Херман вновь воздел – теперь обе руки – долу, и словно бы в ответ на заклинания седобородого колдуна в небе над площадью в гигантскую воронку собрались сизые, ежесекундно темнеющие тучи и закрутились в ней.
– Аааааааааааа! – ответила площадь.
– Каков молодец, – несколько удивленно сказал Красин; на резко очерченном, медальном лице Красина появилась недоверчивая и кривая, словно бы у Кати, улыбочка. – Да он тучи может вызывать. – Красин привычно огладил бородку. – Его бы прошлым летом сюда, когда во всей губернии стояла засуха. Да-с. Понапрасну богатырская силушка пропадает.
– Vous êtes toujours avec ses blagues![25] – Катя, не смотря на высказанное недовольство, интуитивно прижалась к Красину, потому что р-раз – дунул ветер по площади! Полетели шляпы и шляпки. Красин и не думал отпускать Катину руку, а шляпку ее поймал другой рукой, выронив трость; тут же трость поднял.
Первые тяжелые капли дождя упали на толпу.
– Не извольте беспокоиться, Катерина Борисовна, – прежним своим ерническим тоном произнес Красин. – Я не позволю вам улететь. Да-с. Не позволю. Во всяком случае, не позволю улететь без меня. – Капли продолжали падать, и Красин быстро заговорил по-другому и – по-французски, чтобы быстрее послушалась Катя, и – тихонько, чтобы не разобрали стоявшие рядом: – Là-bas ... Il faut aller vite! Dépêchez-vous![26]
Катя быстро взглянула на Красина, и они начали протискиваться сквозь толпу.
– Час пробил, господа! – закричал тут Херман громовым голосом, перекрывая крики толпы, шум от движения тысяч ног, короткие недалекие свистки паровых машин, перекрывая сам ветер, уже вовсю свистящий над головами. – Сейчас или никогда! To be or not to be![27]
Тропический ливень обрушился на людей сверху, как каменная плита. Предусмотрительный Красин уже стоял под каким-то крохотным фронтончиком на другой стороне улицы возле запертой железной двери. Вообще-то в толпе прижиматься к стенам нельзя – сомнут. Но перед этой дверью оказалось еще и некое подобие портика; все это напоминало вход в склеп. И небольшой, в пару дюймов, каменный выступ надежно прикрыл Красина с Катей от бегущей толпы. Красин закрывал собой и прижимал к двери Катю, которая, надо тут признать, ничуть не испугалась. Ничуть, значит, не оказалась Катя напуганной дьявольскими действиями прибывшего мессии.

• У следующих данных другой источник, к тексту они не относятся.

Lemma bt_search k m :
  bt_sorted m →
  match search bt_key (key k) m with
  | inl i => ∃ v, m !! i = Some (k, v) ∧ bt_get k m = Some v
  | inr _ => bt_get k m = None
  end.
Proof.
  intros Hm. destruct (search bt_key (key k) m) as [i|i] eqn:Hs.
  - pose proof Hs as ([k' v] & Hi & Hk)%search_found. unfold bt_key in Hk. simpl in Hk.
    apply key_inj in Hk as ->. exists v. split; [done|]. apply bt_get_Some; [done|].
    by eapply list_elem_of_lookup_2.
  - unfold bt_get, vec_get. by rewrite Hs.
Qed.

Lemma bt_insert_sorted k v m : bt_sorted m → bt_sorted (bt_insert k v m).
Proof.
  intros Hm. unfold bt_insert. pose proof (bt_search k m Hm) as Hs.
  destruct (search bt_key (key k) m) as [i|i] eqn:E.
  - destruct Hs as (v' & Hi & _). by eapply vec_update_sorted.
  - by eapply vec_insert_sorted.
Qed.

Lemma bt_remove_sorted k m : bt_sorted m → bt_sorted (bt_remove k m).
Proof.
  intros Hm. unfold bt_remove. destruct (search bt_key (key k) m); [by apply vec_remove_sorted|done].
Qed.

Lemma elem_of_bt_insert k v m e :
  bt_sorted m → e ∈ bt_insert k v m ↔ e = (k, v) ∨ (e ∈ m ∧ e.1 ≠ k).
Proof.
  intros Hm. unfold bt_insert. pose proof (bt_search k m Hm) as Hs.
  destruct (search bt_key (key k) m) as [i|i] eqn:E.
  - destruct Hs as (v' & Hi & _). rewrite (elem_of_vec_update bt_key m i (k, v')) by done.
    assert (bt_key e ≠ bt_key (k, v') ↔ e.1 ≠ k) by (unfold bt_key; simpl; split; [congruence|]; intros ? ?%key_inj; done).
    naive_solver.
  - rewrite elem_of_vec_insert. split; [|naive_solver]. intros [->|He]; [by left|right].
    split; [done|]. destruct e as [k' v']. simpl. intros ->. by apply bt_get_Some in He; [congruence|].
Qed.

Lemma elem_of_bt_remove k m e : bt_sorted m → e ∈ bt_remove k m ↔ e ∈ m ∧ e.1 ≠ k.
Proof.
  intros Hm. unfold bt_remove. pose proof (bt_search k m Hm) as Hs.
  destruct (search bt_key (key k) m) as [i|i] eqn:E.
  - destruct Hs as (v' & Hi & _). rewrite (elem_of_vec_remove bt_key m i (k, v')) by done.
    unfold bt_key. simpl. split; intros [? Hne]; (split; [done|]); [congruence|]. by intros ?%key_inj.
  - split; [|by intros [? _]]. intros He. split; [done|]. destruct e as [k' v']. simpl. intros ->.
    by apply bt_get_Some in He; [congruence|].
Qed.

Lemma bt_get_insert k v m k' :
  bt_sorted m → bt_get k' (bt_insert k v m) = if bool_decide (key k' = key k) then Some v else bt_get k' m.
Proof.
  intros Hm. apply option_eq. intros v'. rewrite bt_get_Some, elem_of_bt_insert by (done || by apply bt_insert_sorted).
  case_bool_decide as E.
  - apply key_inj in E as ->. simpl. naive_solver.
  - rewrite bt_get_Some by done. simpl. split; [naive_solver|]. intros Hin. right. split; [done|]. congruence.
Qed.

– C'est génial! Il est un magicien! Il a déclenché une tempête![28] – Катя говорила в спину Красину, и злобно щерящийся Красин, то и дело отпихивая от себя людские руки и плечи, не понял великого смысла своей и Катиной прозорливости, не понял и согласился: – Да-с! Несомненно! – И добавил: – Сейчас все разбегутся, и дождь тут же закончится, уверяю вас. Волшебство немедля заканчивается в отсутствие зрителей.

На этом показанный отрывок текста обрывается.